Speaking of Frankie, Tom Hewitt lights up every scene he's in with transsexual charisma. Wickedly vibrant, he seduces all into checking out "what's on the slab." His lip curls, snarls, and pithy comebacks to audience members make us shiver with anticipation.
As a fan of Hedwig and the Angry Inch, I was delighted to see Hedwig understudy Kevin Cahoon playing one of the Phantoms. (Yitzak understudy Kristen Lee Kelly is a Rocky Horror swing, so if one of the principals catches a cold, Hedwig fans are in for a real treat!) There was some question as to exactly how much audience participation there would be in this production, but fear not; there is enough to sate even the rowdiest of Rocky fans. The well-prepared cast members know just how to react to the inside comments shouted out by the faithful. Those party bags previously mentioned are on sale for a steep $10 before the show; if you want to save a few bucks, the contents include a mini-flashlight, a newspaper, toast, playing cards, and confetti.
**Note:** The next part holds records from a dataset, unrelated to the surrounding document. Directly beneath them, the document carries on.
(** * envconsul: the command-line entry point (cli.go)

    A shallow embedding of [CLI.Run], [CLI.stop], [CLI.parseFlags] and
    [CLI.handleError], together with the exit-code constant block, and a
    model of the prefix merger that the usage text describes. *)

From Stdlib Require Import ZArith String Ascii DecimalString.
From stdpp Require Import base option list gmap strings.

Local Open Scope Z_scope.
Local Open Scope string_scope.

(** ** Exit codes

    The source declares
<<
    const (
        ExitCodeOK int = 0
        // Errors start at 10
        ExitCodeError = 10 + iota
        ExitCodeInterrupt
        ...
    )
>>
    In Go, [iota] is the index of the ConstSpec inside its const block,
    counted from zero, and a ConstSpec without an expression repeats the
    previous expression.  [const_values] evaluates such a block. *)

Module Const.

(** A ConstSpec either carries an expression over [iota] or is empty. *)
Definition spec := option (Z → Z).

Fixpoint const_values (prev : Z → Z) (iota : Z) (specs : list spec) : list Z :=
  match specs with
  | [] => []
  | s :: rest =>
      let e := default prev s in
      e iota :: const_values e (iota + 1) rest
  end.

(** The const block of cli.go, one entry per ConstSpec, in source order. *)
Definition block : list spec :=
  [ Some (λ _, 0)              (* ExitCodeOK int = 0         *)
  ; Some (λ iota, 10 + iota)   (* ExitCodeError = 10 + iota  *)
  ; None                       (* ExitCodeInterrupt          *)
  ; None                       (* ExitCodeLoggingError       *)
  ; None                       (* ExitCodeParseFlagsError    *)
  ; None                       (* ExitCodeParseConfigError   *)
  ; None                       (* ExitCodeRunnerError        *)
  ; None                       (* ExitCodeConsulAPIError     *)
  ; None                       (* ExitCodeWatcherError       *)
  ].

Definition values : list Z := const_values (λ _, 0) 0 block.

Definition nth_value (i : nat) : Z := default 0 (values !! i).

End Const.

Definition ExitCodeOK : Z := Const.nth_value 0.
Definition ExitCodeError : Z := Const.nth_value 1.
Definition ExitCodeInterrupt : Z := Const.nth_value 2.
Definition ExitCodeLoggingError : Z := Const.nth_value 3.
Definition ExitCodeParseFlagsError : Z := Const.nth_value 4.
Definition ExitCodeParseConfigError : Z := Const.nth_value 5.
Definition ExitCodeRunnerError : Z := Const.nth_value 6.
Definition ExitCodeConsulAPIError : Z := Const.nth_value 7.
Definition ExitCodeWatcherError : Z := Const.nth_value 8.

(** The internal fault codes, i.e. every constant of the block but
    [ExitCodeOK]. *)
Definition internal_codes : list Z :=
  [ ExitCodeError; ExitCodeInterrupt; ExitCodeLoggingError
  ; ExitCodeParseFlagsError; ExitCodeParseConfigError; ExitCodeRunnerError
  ; ExitCodeConsulAPIError; ExitCodeWatcherError ].

(** ** Data *)

(** An [error] value is identified with the text of its [Error()] method. *)
Definition error := string.

(** [os.Signal] values are the numbers of [syscall.Signal]. *)
Definition Signal := Z.
Definition SIGINT : Signal := 2.
Definition SIGQUIT : Signal := 3.
Definition SIGTERM : Signal := 15.

(** [dep.StoreKeyPrefix]: a watched path of the store. *)
Record StoreKeyPrefix := { PrefixPath : string }.

(** The scalar fields of [Config] that cli.go reads or registers as flags
    (durations in nanoseconds); [Auth] and [Wait] point to structures
    declared elsewhere and are not read by cli.go. *)
Record Config := {
  Consul : string;
  Token : string;
  SSL_Enabled : bool;
  SSL_Verify : bool;
  MaxStale : Z;
  Retry : Z;
  Syslog_Enabled : bool;
  Syslog_Facility : string;
  Prefixes : list StoreKeyPrefix;
  Sanitize : bool;
  Upcase : bool;
  Path : string;
  LogLevel : string
}.

Definition with_Prefixes (c : Config) (ps : list StoreKeyPrefix) : Config :=
  {| Consul := Consul c; Token := Token c;
     SSL_Enabled := SSL_Enabled c; SSL_Verify := SSL_Verify c;
     MaxStale := MaxStale c; Retry := Retry c;
     Syslog_Enabled := Syslog_Enabled c; Syslog_Facility := Syslog_Facility c;
     Prefixes := ps;
     Sanitize := Sanitize c; Upcase := Upcase c;
     Path := Path c; LogLevel := LogLevel c |}.

(** [logging.Config], as filled in by [Run]; the writer is always
    [cli.errStream]. *)
Record LoggingConfig := {
  L_Name : string;
  L_Level : string;
  L_Syslog : bool;
  L_SyslogFacility : string
}.

(** What [parseFlags] hands back on success:
    config, positional arguments, once, version. *)
Definition parsed : Type := Config * list string * bool * bool.

(** The collaborators of cli.go that live outside it: the package
    constants [Name] and [Version], [DefaultConfig], the [flag] library,
    [logging.Setup], [dep.ParseStoreKeyPrefix] and [NewRunner]. *)
Record Externals := {
  Name : string;
  Version : string;
  DefaultConfig : Config;
  (** [flags.Parse(args)] over the variables registered by [parseFlags],
      followed by [flags.Args()]. *)
  flags_Parse : Config → list string → error + parsed;
  logging_Setup : LoggingConfig → option error;
  ParseStoreKeyPrefix : string → error + StoreKeyPrefix;
  (** [NewRunner] either fails or yields the runner [Run] then drives. *)
  NewRunner : Config → list string → bool → option error
}.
The Rocky Horror Show has found the Tao of Musicals with its sexy balance of savvy casting, vibrant costumes, ingenious sets, and a top-notch band. If there's anything to bitch about, it's the show's $50-80 ticket prices, which make it hard for this reviewer to get a rowdy group of his poor college buddies to attend. Those of you who are not financially disadvantaged should ignore the New York Times' snobby review of a production that will definitely titillate longtime Rocky fans as well as virgins. Get your tickets now, before this awesome cast time warps away!